(* ===== verification/Runner.v ===== *)
(** * Runner: running one script (agent/internal/scripts)

    Finding the interpreter (interp.go, interp_unix.go, interp_windows.go),
    staging the body (stage.go), and [Run] and [execute] of runner.go with the
    pipes and the kill of proc_unix.go.  A running job is five goroutines: the
    one in [execute], the watcher of the timeout and the context, a pump per
    stream, and whoever calls [Cancel].  [runStep] is one step of one of them,
    so a theorem about every list of actions covers every schedule, every
    script and every descendant that keeps a pipe open. *)
From S2P Require Import Prelude GoLib GoText GoOS Wire Env Scripts.

(** ** interp.go *)

Record Interp := {
  in_Shell : bytes;
  in_Path : bytes;
  in_Args : list bytes;
  in_Ext : bytes;
}.

Definition Argv (i : Interp) (scriptPath : bytes) : list bytes := in_Path i :: in_Args i ++ [scriptPath].

Record spec := {
  candidates : list bytes;
  sp_args : list bytes;
  sp_ext : bytes;
}.

Definition row (cs args : list String.string) (ext : String.string) : spec :=
  {| candidates := map str cs; sp_args := map str args; sp_ext := str ext |}.

Definition defaultShell (windows : bool) : bytes := if windows then str "powershell" else str "bash".

Definition psArgs : list String.string := ["-NoProfile"; "-NonInteractive"; "-ExecutionPolicy"; "Bypass"; "-File"]%string.

Definition interpTable (windows : bool) : list (bytes * spec) :=
  if windows then
    [ (str "powershell", row ["powershell.exe"; "pwsh.exe"] psArgs ".ps1");
      (str "pwsh", row ["pwsh.exe"; "powershell.exe"] psArgs ".ps1");
      (str "cmd", row ["cmd.exe"] ["/c"] ".cmd");
      (str "python", row ["python3.exe"; "python.exe"; "python3"; "python"] [] ".py");
      (str "bash", row ["bash.exe"; "bash"] [] ".sh");
      (str "sh", row ["sh.exe"; "sh"] [] ".sh") ]%string
  else
    [ (str "bash", row ["bash"; "sh"] [] ".sh");
      (str "sh", row ["sh"] [] ".sh");
      (str "zsh", row ["zsh"] [] ".sh");
      (str "python", row ["python3"; "python"] [] ".py");
      (str "pwsh", row ["pwsh"] ["-NoProfile"; "-NonInteractive"; "-File"] ".ps1");
      (str "powershell", row ["pwsh"; "powershell"] ["-NoProfile"; "-NonInteractive"; "-File"] ".ps1") ]%string.

Definition canonicalShell (windows : bool) (shell : bytes) : bytes :=
  let s := ToLower (TrimSpace shell) in
  if bool_decide (s ∈ [[]; str "auto"; str "default"]) then defaultShell windows
  else if bool_decide (s ∈ [str "python3"; str "py"]) then str "python"
  else if bool_decide (s = str "powershell.exe") then str "powershell"
  else if bool_decide (s = str "pwsh.exe") then str "pwsh"
  else if bool_decide (s ∈ [str "cmd.exe"; str "bat"; str "batch"]) then str "cmd"
  else s.
Lemma find_app {A} (f : A -> bool) (a b : list A) :
  List.find f (a ++ b) = match List.find f a with Some x => Some x | None => List.find f b end.
Proof. induction a as [|x a IH]; [done|]. cbn. by destruct (f x). Qed.

Lemma firstRootPath_cons n paths :
  Forall (fun p => p ≠ []) paths ->
  firstRootPath (map (cons n) paths) = match firstRootPath paths with Some p => Some (n :: p) | None => None end.
Proof.
  unfold firstRootPath. induction 1 as [|p paths Hp _ IH]; [done|]. cbn [map List.find].
  assert (E : endsAtRoot (n :: p) = endsAtRoot p) by by destruct p.
  rewrite E. by destruct (endsAtRoot p).
Qed.

Lemma rootIn_spec n : forall ancestors, rootIn ancestors n = encryptedBy ancestors (firstRootPath (pathsOf n)).
Proof.
  induction n as [name type mp children IH] using lsblkNode_rect'; intros ancestors.
  unfold firstRootPath. cbn [pathsOf rootIn List.find]. set (n := Node name type mp children).
  change (endsAtRoot [n]) with (atRoot n). destruct (atRoot n).
  { cbn [encryptedBy]. rewrite existsb_app. cbn [existsb]. rewrite orb_false_r. f_equal. apply orb_comm. }
  assert (Hne : Forall (fun p => p ≠ []) (concat (map pathsOf children))).
  { apply Forall_concat, Forall_forall. intros ps (c & <- & _)%list_elem_of_In%in_map_iff. apply pathsOf_nonempty. }
  fold (firstRootPath (map (cons n) (concat (map pathsOf children)))). rewrite firstRootPath_cons by done.
  assert (Hlift : forall o, encryptedBy ancestors (match o with Some p => Some (n :: p) | None => None end) =
    encryptedBy (ancestors ++ [n]) o).
  { intros [p|]; [|done]. cbn [encryptedBy]. by rewrite <- app_assoc. }
  rewrite Hlift. clear Hlift Hne. clearbody n. generalize (ancestors ++ [n]). intros anc. induction IH as [|c l Hc _ IHl]; [done|].
  cbn [map concat]. unfold firstRootPath in *. rewrite find_app, Hc.
  destruct (List.find endsAtRoot (pathsOf c)); [done|]. exact IHl.
Qed.

(** The disk check asks about the root file system and nothing else.  For every
    device tree, [rootIsEncrypted] finds a device exactly when some device is
    mounted at the root, takes the first path to one in lsblk's order, and says
    encrypted exactly when a device on that path, the mounted one included, is
    a crypt device.  An encrypted disk elsewhere does not count. *)
Theorem rootIsEncrypted_follows_the_path nodes :
  rootIsEncrypted nodes [] =
  match firstRootPath (concat (map pathsOf nodes)) with
  | Some p => (existsb isCrypt p, true)
  | None => (false, false)
  end.
Proof.
  induction nodes as [|n nodes IH]; [done|]. cbn [rootIsEncrypted map concat].
  unfold firstRootPath in *. rewrite find_app, rootIn_spec. unfold firstRootPath.
  destruct (List.find endsAtRoot (pathsOf n)); [done|]. exact IH.
Qed.

(** Only the first path decides.  A logical volume over two disks is listed
    below both; when the first is encrypted and the second is not, the check
    passes, although half of the data is in the clear, and with the disks in
    the other order it fails. *)
Definition rootVolume : lsblkNode := Node (str "vg-root") (str "lvm") (Some (str "/")) [].
Definition cryptDisk : lsblkNode :=
  Node (str "sda") (str "disk") None [Node (str "luks") (str "crypt") None [rootVolume]].
Definition plainDisk : lsblkNode := Node (str "sdb") (str "disk") None [rootVolume].

Theorem the_first_path_decides :
  rootIsEncrypted [cryptDisk; plainDisk] [] = (true, true) /\ rootIsEncrypted [plainDisk; cryptDisk] [] = (false, true).
Proof. split; reflexivity. Qed.

(** ** Order, wire form and summary *)

Lemma bytes_le_trans : Transitive (fun a b => bytes_le a b = true).
Proof.
  intros a b c. revert b c. induction a as [|x a IH]; intros [|y b] [|z c]; cbn [bytes_le]; try done.
  rewrite !orb_true_iff, !andb_true_iff, !Z.ltb_lt, !Z.eqb_eq. intros [?|[? ?]] [?|[? ?]]; [left; lia..|].
  right. split; [lia|]. by apply (IH b).
Qed.

Lemma bytes_le_antisym a b : bytes_le a b = true -> bytes_le b a = true -> a = b.
Proof.
  revert b. induction a as [|x a IH]; intros [|y b]; cbn [bytes_le]; try done.
  rewrite !orb_true_iff, !andb_true_iff, !Z.ltb_lt, !Z.eqb_eq. intros [?|[Hc ?]] [?|[? ?]]; [lia..|].
  f_equal; [by apply code_inj|by apply IH].
Qed.

Definition by_name (a b : Result) : Prop := bytes_le (r_Check a) (r_Check b) = true.

Lemma sortResults_sorted l : StronglySorted by_name (sortResults l).
Proof.
  apply Sorted_StronglySorted; [intros a b c; apply bytes_le_trans|].
  assert (Hins : forall x l, Sorted by_name l -> Sorted by_name (insertResult x l)).
  { intros x l0 Hl. induction Hl as [|y l0 Hl IH Hh]; cbn [insertResult]; [by repeat constructor|].
    destruct (bytes_le (r_Check x) (r_Check y)) eqn:E; [by repeat constructor|].
    constructor; [done|]. destruct l0 as [|z l0]; cbn [insertResult].
    - constructor. by apply bytes_le_total.
    - destruct (bytes_le (r_Check x) (r_Check z)); constructor; [by apply bytes_le_total|by inversion Hh]. }
  induction l as [|x l IH]; [constructor|]. cbn. by apply Hins.
Qed.

Lemma sorted_names_unique l1 l2 :
  StronglySorted by_name l1 -> StronglySorted by_name l2 -> l1 ≡ₚ l2 -> NoDup (map r_Check l1) -> l1 = l2.
Proof.
  intros H1. revert l2. induction H1 as [|x l1 H1 IH Hx]; intros l2 H2 Hp Hnd; [by apply Permutation_nil_l in Hp|].
  destruct H2 as [|y l2 H2 Hy]; [by apply Permutation_nil_r in Hp|].
  cbn [map] in Hnd. apply NoDup_cons in Hnd as [Hxn Hnd]. rewrite Forall_forall in Hx, Hy.
  assert (x = y) as <-.
  { assert (Hyx : y ∈ x :: l1) by (rewrite Hp; by left). assert (Hxy : x ∈ y :: l2) by (rewrite <- Hp; by left).
    apply elem_of_cons in Hyx as [->|Hyx]; [done|]. apply elem_of_cons in Hxy as [->|Hxy]; [done|].
    exfalso. apply Hxn. rewrite (bytes_le_antisym _ _ (Hx y Hyx) (Hy x Hxy)).
    apply list_elem_of_In, in_map, list_elem_of_In, Hyx. }
  f_equal. apply IH; [done|by eapply Permutation_cons_inv|done].
Qed.

(** The order in which checks finish, or are listed, changes nothing that is
    published: the results are the same list, sorted by name. *)
Theorem Run_ignores_the_order cs cs' :
  cs ≡ₚ cs' -> NoDup (map r_Check (Run cs)) -> Run cs = Run cs' /\ StronglySorted by_name (Run cs).
Proof.
  intros Hp Hnd. split; [|apply sortResults_sorted]. unfold Run in *.
  apply sorted_names_unique; [apply sortResults_sorted..| |done]. rewrite !sortResults_perm. by apply Permutation_map.
Qed.

(** The wire has three statuses, a reason exactly on the third, and the reader
    can tell the four statuses apart. *)
Theorem wire_statuses_are_the_agreed_three r :
  (w_Status (MarshalJSON r) ∈ [str "pass"; str "fail"; str "not_assessed"]) /\
  (w_Reason (MarshalJSON r) ≠ None <-> w_Status (MarshalJSON r) = str "not_assessed") /\
  (w_Status (MarshalJSON r) = str "fail" <-> r_Status r = Fail) /\
  (forall r', w_Status (MarshalJSON r') = w_Status (MarshalJSON r) -> w_Reason (MarshalJSON r') = w_Reason (MarshalJSON r) ->
     r_Status r' = r_Status r).
Proof.
  destruct r as [n c s d e k]. split_and!.
  - destruct s; cbn; set_solver.
  - by destruct s; cbn.
  - by destruct s; cbn.
  - intros [n' c' s' d' e' k']. by destruct s, s'; cbn.
Qed.

(** The summary loses no check, counts the verdicts and calls nothing failed
    that did not fail. *)
Theorem Summarize_partitions rs :
  let s := Summarize rs in
  let namesOf P := map r_Check (List.filter (fun r => P (r_Status r)) rs) in
  Passed s = namesOf (fun x => bool_decide (x = Pass)) /\
  Failed s = namesOf (fun x => bool_decide (x = Fail)) /\
  NotAssessed s = namesOf (fun x => negb (Assessed x)) /\
  AssessedCount s = Z.of_nat (length (Passed s) + length (Failed s)).
Proof.
  cbv zeta. unfold Summarize.
  assert (Hgen : forall s0, let s := fold_left summarizeOne rs s0 in
    Passed s = Passed s0 ++ map r_Check (List.filter (fun r => bool_decide (r_Status r = Pass)) rs) /\
    Failed s = Failed s0 ++ map r_Check (List.filter (fun r => bool_decide (r_Status r = Fail)) rs) /\
    NotAssessed s = NotAssessed s0 ++ map r_Check (List.filter (fun r => negb (Assessed (r_Status r))) rs) /\
    AssessedCount s = AssessedCount s0 - Z.of_nat (length (Passed s0) + length (Failed s0)) +
                      Z.of_nat (length (Passed s) + length (Failed s))).
  { induction rs as [|r rs IH]; intros s0; cbv zeta; [cbn; rewrite !app_nil_r; split_and!; try done; lia|].
    cbn [fold_left]. destruct (IH (summarizeOne s0 r)) as (A & B & C & D). rewrite D, A, B, C.
    unfold summarizeOne. destruct (r_Status r) eqn:E; cbn [List.filter Passed Failed NotAssessed AssessedCount];
      rewrite E; cbn [bool_decide decide_rel Assessed negb map]; rewrite <- ?app_assoc; cbn [app];
      rewrite ?length_app; cbn [length]; split_and!; done || lia. }
  destruct (Hgen {| Passed := []; Failed := []; NotAssessed := []; AssessedCount := 0 |}) as (-> & -> & -> & D).
  rewrite D. cbn. split_and!; done || lia.
Qed.

(** ** Where the verdicts go wrong *)

(** A host whose ufw is installed and off and whose nftables is on. *)
Definition mixedTools (name : bytes) (_ : list bytes) : toolReply :=
  if bool_decide (name = str "ufw") then Ran (str "Status: inactive" ++ [nl]) true
  else if bool_decide (name = str "nft")
  then Ran (unlines [str "table inet filter {"; str "  chain input {"; str "    type filter hook input priority 0;";
                     str "    tcp dport 22 accept"; str "  }"; str "}"]) true
  else Missing.

(** An inactive ufw hides every other firewall.  The check stops at the first
    tool that answers: a machine protected by nftables fails when ufw happens to
    be installed, although nobody asked nftables. *)
Theorem inactive_ufw_hides_other_firewalls :
  r_Status (firewall_Run mixedTools) = Fail /\
  exists out, answered (mixedTools (str "nft") [str "list"; str "ruleset"]) out /\ hasRules out = true.
Proof.
  split; [vm_compute; reflexivity|]. eexists. split; [eexists; split; [reflexivity|reflexivity]|].
  vm_compute. reflexivity.
Qed.

(** What counts as a rule.  A chain whose policy drops everything has none and
    is called empty; a comment line is one. *)
Theorem rules_are_misread :
  hasRules (unlines [str "table inet filter {"; str "  chain input {";
                     str "    type filter hook input priority 0; policy drop;"; str "  }"; str "}"]) = false /\
  hasRules (unlines [str "# Warning: table ip filter is managed by iptables-nft, do not touch!";
                     str "table ip filter {"; str "}"]) = true.
Proof. split; vm_compute; reflexivity. Qed.

(** A product state that cannot be read is a failure.  When Security Center
    lists products and no state parses, or the answer has no [name=state] part
    at all, the check says that the product is not enabled. *)
Theorem unreadable_product_state_is_a_failure out :
  TrimSpace out ≠ [] -> TrimSpace (TrimSpace out) = TrimSpace out ->
  Forall (fun part => match cutPart part with
                      | Some (_, state) => productDigits 0 (TrimSpace state) = None
                      | None => True
                      end) (Split ";" (TrimSpace out)) ->
  r_Status (winAntivirus_Run (Ran out true)) = Fail.
Proof.
  intros Hne Htt Hp. unfold winAntivirus_Run. cbn [output]. rewrite Htt, bool_decide_eq_false_2 by done.
  assert (He : forall acc, acc.2 = false -> (fold_left antivirusPart (Split ";" (TrimSpace out)) acc).2 = false).
  { clear -Hp. induction Hp as [|part parts Hpart _ IH]; intros acc Ha; [done|]. cbn [fold_left]. apply IH.
    unfold antivirusPart. destruct (cutPart part) as [[product state]|]; [|done]. cbn [snd].
    unfold productStateEnabled. by rewrite Hpart, Ha. }
  specialize (He (∅, false) eq_refl). destruct (fold_left _ _ _) as [ev en]. cbn in He. by rewrite He.
Qed.

(** A check that panics loses its category: its result is in no category at
    all, so a policy on the category has nothing to look at. *)
Theorem panic_loses_the_category c took late r :
  r_Category (runOne c Panicked took late) = None /\
  r_Category (runOne c (Returned r) took late) = Some (ck_Category c).
Proof. done. Qed.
------------------------------------------------------------------------
* _Problem details_: Search the data for the string "NoProfile". List each line that has it.

* _Result_:
Definition psArgs : list String.string := ["-NoProfile"; "-NonInteractive"; "-ExecutionPolicy"; "Bypass"; "-File"]%string.
      (str "pwsh", row ["pwsh"] ["-NoProfile"; "-NonInteractive"; "-File"] ".ps1");
      (str "powershell", row ["pwsh"; "powershell"] ["-NoProfile"; "-NonInteractive"; "-File"] ".ps1") ]%string.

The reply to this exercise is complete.